The U.S. government is going to say, “For the public health, we have to give so much money to the Blackfeet tribe to take care of these people.” And a lot of these women have ungodly amounts of kids. But they do that to the state. They want to increase the enrollment.
We could find the guy in Kenya whose DNA is responsible for all of us, the Indians and the whites. Civilization started in Kenya. DNA. They’ve been doing it. It’s real surprising.
The first time, in 1833, that we had a smallpox die-out, all the Indian bands died. But they saved a bunch of Arapahos. What you get from the Arapahos is Mexican women and black people. Curly-haired black people. Slaves. Niggers is what I’m trying to tell you. The Arapaho are in Colorado. Or in New Mexico. Santa Fe was a mission. Where did the horses come from? Horses were worth more than women. Any horse that you could get that could run a buffalo down. Anyone that can get a buffalo is worthwhile. That’s why the guys painted the horses. Not paint—put a brand on ’em. Fingers. A half moon. That was the biggest thing. Then the Crows would come up and steal from the Blackfeet, the Blackfeet would steal from the Crows. That was the Native American’s bane: They fought amongst one another. Jealousy. Big-time. It works the same way right now. Partisan in congress. Partisan or bipartisan? Democrat? Republican? What are you gonna get? Fighting.
Kip’s Bar has been here since I’ve been here. His dad was Joe and his mom was Sarah Lewis. They’re Cree. Chippewa. From Canada. The 49th Parallel cut the tribe in half. The tribes don’t know boundaries. You can go back to the Magna Carta in England. That’s when they set it up that you would own a certain lot and pay taxes to the guy that ran the… not the serf… the… lord. You would pay taxes to the lord. That’s where all this comes from. See, Indians own territory but there was no boundaries. But then when the United States and Canada made the 49th Parallel…
Now they’re arguing over St. Mary’s canal. Big-time. That starts up here in Mini Glacier and goes into Canada and then goes back into the United States. A million-dollar project. It feeds more than 14,000 people and 100,000 acres of farmland.
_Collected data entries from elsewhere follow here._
(** A contract launches one attempt: whoever's request consumes it found it
    issued, live and unconsumed, under the approval it was issued for, and from
    then on, through every later request, the job's contract stays consumed and
    every further consumption is refused. *)
Theorem contract_consumed_once job_id header user body cid aid fence sha now control d r d1 d' :
  rtc managed_step empty_db d →
  consume float_of outside iss job_id header user body cid aid fence sha now control d = Ok (r, d1) →
  rtc managed_step d1 d' →
  (∃ c a, contract_of d job_id = Some c ∧ mc_id c = cid ∧ mc_consumed c = false ∧ digest (mc_envelope c) = Ok sha
     ∧ a ∈ managed_approvals d ∧ ma_id a = mc_approval_record_id c ∧ ma_revoked a = false)
  ∧ (∃ c', contract_of d' job_id = Some c' ∧ mc_consumed c' = true)
  ∧ ∀ header2 user2 body2 cid2 aid2 fence2 sha2 now2 control2 r2,
      consume float_of outside iss job_id header2 user2 body2 cid2 aid2 fence2 sha2 now2 control2 d' ≠ Ok r2.
Proof.
  intros (Hj & Hm & _)%managed_reachable Hcons Hrun.
  pose proof (consume_change _ _ _ _ _ _ _ _ _ _ _ _ _ _ _ _ Hj Hm Hcons) as [Hj1 Hm1 _ _].
  destruct (consume_facts _ _ _ _ _ _ _ _ _ _ _ _ _ Hm Hcons) as (l & d2 & c' & Hl & Hnot & Hsha & Hc' & ->).
  pose proof (alive_approval _ _ _ _ _ _ _ _ _ _ _ _ _ _ Hm Hl) as (_ & Hk & Ha & Hid & Hrev).
  destruct (consumed_stays d1 d' _ Hj1 Hm1 Hrun Hc' eq_refl) as (c2 & Hc2 & Hcon2 & _). simpl in Hc2.
  rewrite Hk in Hc2. split_and!.
  - exists (lv_contract l), (lv_approval l). pose proof (al_contract _ _ _ _ _ _ _ _ _ _ _ _ _ _ Hl).
    pose proof (al_named _ _ _ _ _ _ _ _ _ _ _ _ _ _ Hl) as (? & _). by split_and!.
  - eauto.
  - intros ? ? ? ? ? ? ? ? ? [r2 d3] Hagain. destruct (managed_run _ _ Hrun Hj1 Hm1) as (_ & Hm' & _).
    destruct (consume_facts _ _ _ _ _ _ _ _ _ _ _ _ _ Hm' Hagain) as (l2 & d4 & c3 & Hl2 & Hnot2 & _).
    pose proof (al_contract _ _ _ _ _ _ _ _ _ _ _ _ _ _ Hl2) as Hc3. congruence.
Qed.
Lemma store_wf_put (b : Backup) (s : list Backup) :
  store_wf s -> store_wf (store_put b s).
Proof.
  unfold store_wf, store_put. intro Hwf.
  destruct (has_key (key_of b) s) eqn:Hk.
  - now rewrite store_keys_replace.
  - apply Permutation_NoDup with (key_of b :: store_keys s).
    + symmetry. unfold store_keys.
      change (key_of b :: map key_of s) with (map key_of (b :: s)).
      apply Permutation_map, insert_by_key_perm.
    + constructor; [|exact Hwf]. rewrite <- has_key_true. congruence.
Qed.

Lemma in_replace_key (b x : Backup) (s : list Backup) :
  In x (replace_key b s)
  <-> (x = b /\ In (key_of b) (store_keys s))
      \/ (In x s /\ key_of x <> key_of b).
Proof.
  unfold replace_key, store_keys. rewrite in_map_iff. split.
  - intros [y [Hy Hin]].
    destruct (key_eqb (key_of y) (key_of b)) eqn:E.
    + left. split; [now symmetry|].
      apply key_eqb_eq in E. rewrite <- E. now apply in_map.
    + right. subst y. split; [exact Hin|]. now apply key_eqb_neq.
  - intros [[-> Hin] | [Hin Hne]].
    + apply in_map_iff in Hin. destruct Hin as [y [Hy Hin]].
      exists y. split; [|exact Hin].
      rewrite Hy, key_eqb_refl. reflexivity.
    + exists x. split; [|exact Hin].
      apply key_eqb_neq in Hne. now rewrite Hne.
Qed.

Lemma in_store_put (b x : Backup) (s : list Backup) :
  In x (store_put b s) <-> x = b \/ (In x s /\ key_of x <> key_of b).
Proof.
  unfold store_put. destruct (has_key (key_of b) s) eqn:Hk.
  - rewrite in_replace_key. apply has_key_true in Hk. tauto.
  - rewrite (Permutation_in' (eq_refl x) (insert_by_key_perm b s)).
    cbn [In].
    assert (Hnot : ~ In (key_of b) (store_keys s))
      by (rewrite <- has_key_true; congruence).
    split.
    + intros [->|Hin]; [now left|]. right. split; [exact Hin|].
      intro E. apply Hnot. rewrite <- E. now apply in_map.
    + intros [->|[Hin _]]; [now left|now right].
Qed.

(** The keys [ks] removed one after the other. *)
Definition remove_keys (ks : list Key) (s : list Backup) : list Backup :=
  fold_left (fun s k => store_delete k s) ks s.

Lemma in_remove_keys (ks : list Key) :
  forall (s : list Backup) (x : Backup),
    In x (remove_keys ks s) <-> In x s /\ ~ In (key_of x) ks.
Proof.
  induction ks as [|k ks IH]; intros s x; cbn [remove_keys fold_left In].
  - tauto.
  - fold (remove_keys ks (store_delete k s)).
    rewrite IH, in_store_delete. intuition congruence.
Qed.

Lemma store_wf_remove_keys (ks : list Key) :
  forall s, store_wf s -> store_wf (remove_keys ks s).
Proof.
  induction ks as [|k ks IH]; intros s Hwf; [exact Hwf|].
  apply IH, store_wf_delete, Hwf.
Qed.

Lemma store_keys_remove_keys (ks : list Key) :
  forall s,
    store_keys (remove_keys ks s)
    = filter (fun k => negb (existsb (key_eqb k) ks)) (store_keys s).
Proof.
  induction ks as [|k ks IH]; intro s; cbn [remove_keys fold_left].
  - cbn [existsb negb]. induction (store_keys s) as [|y l IHl];
      [reflexivity|]. cbn [filter]. now rewrite <- IHl.
  - fold (remove_keys ks (store_delete k s)).
    rewrite IH, store_keys_delete.
    induction (store_keys s) as [|y l IHl]; [reflexivity|].
    cbn [filter existsb].
    destruct (key_eqb y k); cbn [negb orb filter]; [exact IHl|].
    destruct (existsb (key_eqb y) ks); cbn [negb]; now rewrite IHl.
Qed.
(** X18.  [publishResource] succeeds exactly when the resource exists and the
    caller is its creator (an admin has no override); a failure leaves the
    backends unchanged. *)
Theorem publishResource_only_creator (now : Z) (db : Backends) (id userId : string) :
  (code (snd (AiController.publishResource now db id userId)) = 200%Z <->
   exists r, find_by_id id (collection db) = Some r /\ Resource.creator r = userId) /\
  (code (snd (AiController.publishResource now db id userId)) <> 200%Z ->
   fst (AiController.publishResource now db id userId) = db).
Proof.
  unfold AiController.publishResource.
  destruct (find_by_id id (collection db)) as [r|] eqn:Hf; simpl.
  - destruct (String.eqb_spec (Resource.creator r) userId) as [E|E]; simpl.
    + split; [split; [eauto|done]|done].
    + split; [|done]. split; [discriminate|]. intros [r' [Hr' Hc]]. injection Hr' as <-. done.
  - split; [|done]. split; [discriminate|]. intros [r' [Hr' _]]. discriminate Hr'.
Qed.
(** * pybkgmodel: event samples, loaders, run summaries and run neighbours

    A shallow embedding of [src/pybkgmodel/data.py], and what holds of it.

    - numpy's [float64] is the kernel's binary64 type [float]; a numpy array
      is a [list float]: every column is a float64 array. (numpy computes
      in single precision with a column that a file holds in single
      precision; such a column is outside this development.) The functions
      of numpy that the program calls are written out in [Module numpy].
    - An astropy [Quantity] is an array (or scalar) paired with its unit.
    - A Python exception is a constructor of [exn]; a function that can raise
      returns a [result]; a function that also prints returns an [io].
    - A file name is a [string] of ASCII characters; the three patterns of
      [get_obs_id] are run by a greedy backtracking matcher ([Module re]).
    - What is read from disk (uproot, pandas, astropy.io.fits) and astropy's
      time and sky-coordinate transformations are third-party code: they are
      the fields of the classes [FileSystem] and [Astropy], and every
      property holds for all of their instances. [Module Demo] is one
      instance, to run the program in.

    The definitions come first: the program, then ([Module Spec] and after)
    the words of the specification. The properties follow. *)

From Stdlib Require Import String Ascii List Bool ZArith Lia PeanoNat.
From Stdlib Require Import Floats Uint63.
From Stdlib Require Import Permutation Sorted.
Import ListNotations.

Set Warnings "-inexact-float".

Local Open Scope string_scope.
Local Open Scope list_scope.

(** ** Exceptions and results *)

Inductive exn : Type :=
| KeyError (key : string)
| RuntimeError (msg : string)
| UnboundLocalError (name : string)
| TypeError
| ValueError
| IndexError
| AttributeError
| UnitConversionError
| OSError.

Inductive result (A : Type) : Type :=
| Ok (a : A)
| Raise (e : exn).

Arguments Ok {A} a.
Arguments Raise {A} e.

Definition bind {A B : Type} (m : result A) (k : A -> result B) : result B :=
  match m with
  | Ok a => k a
  | Raise e => Raise e
  end.

Notation "x <- m ;; k" := (bind m (fun x => k))
  (at level 61, m at next level, right associativity).

Definition returns {A : Type} (m : result A) : Prop := exists a, m = Ok a.

Definition raises {A : Type} (m : result A) : Prop := exists e, m = Raise e.
(** * VIbe backend: a shallow embedding of the route handlers

    The backend (apps/backend/src) is a set of Elysia route modules
    (auth, users, posts, marketplace, video) whose handlers read and write
    module-level arrays.  This development embeds the handlers as functions
    on an explicit store and proves the properties the specification states
    about them.

    Conventions of the embedding.
    - A JavaScript [number] is the rational ([Q]) that the double is: the
      validated numbers are finite.  Comparisons are exact.  The marketplace
      listing computes its indices and its number of pages as the doubles
      do, each operation rounded ([JS.fl]); the posts feed and the room
      history are stated for an integral page and limit, and their
      arithmetic is taken exactly.  A [Date] is its millisecond
      timestamp ([Z]).  An optional property is an [option]; [None] is
      [undefined].
    - A [User] object is shared: the object pushed to [users] on
      registration is the one the authentication middleware hands to the
      handlers as [currentUser], and the one posts, products and rooms keep
      in [author], [seller], [host] and [participants].  Users are never
      removed from [users], so the identity of a user object is its position
      in that array ([UserRef]); entities store references, and
      [Object.assign(currentUser, ...)] is an update of the [users] array
      at that position.
    - [crypto.randomUUID()], [new Date()] and the jwt plugin are the
      environment of a request ([Env]).
    - A string holds the UTF-8 bytes of the JavaScript string, the form
      in which text arrives and leaves.  On well-formed text [===] and
      [includes] are the same on the bytes and on the UTF-16 code units
      of the engine; [length] and the relational operators read the code
      units, which [JS.code_units] recovers from the bytes.
      [String.prototype.toLowerCase] is the engine's, and belongs to the
      environment.
    - A validated request body or query is a record of the properties its
      schema declares. *)

From Stdlib Require Import Ascii String QArith Qround Qabs Qpower Lqa.
From Stdlib Require Import Sorting.Sorted Sorting.Permutation.
From stdpp Require Import gmap strings list fin_maps.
Africa? The DNA? Hell yeah, I’ll go on that one tree. But then another guy goes, “I have a different tree that comes off under the guy from Kenya.” And they’re looking for those people. There’s branches that break off of the tree and they’re looking for those. They thought they would be up in… not Antarctica, but… Arctica. They found Genghis Khan’s DNA. They tracked Genghis Khan down to DNA. They found him in Mongolia. The funniest thing about Mongolia is that some of those tribes in there, when they painted their teepees? It was the same as Algonquians. Geometric designs. Which is real strange. Geographically, they got a lot of theories on that. I figure they had the Ice Age 10,000 years ago. We can basically track that down. The coast was 100 feet below. Like Seattle, San Francisco, Eureka were 100 feet below. They’re finding stuff that might be where those people came over. Then they found this guy in Washington. A Eurasian. South of Spokane.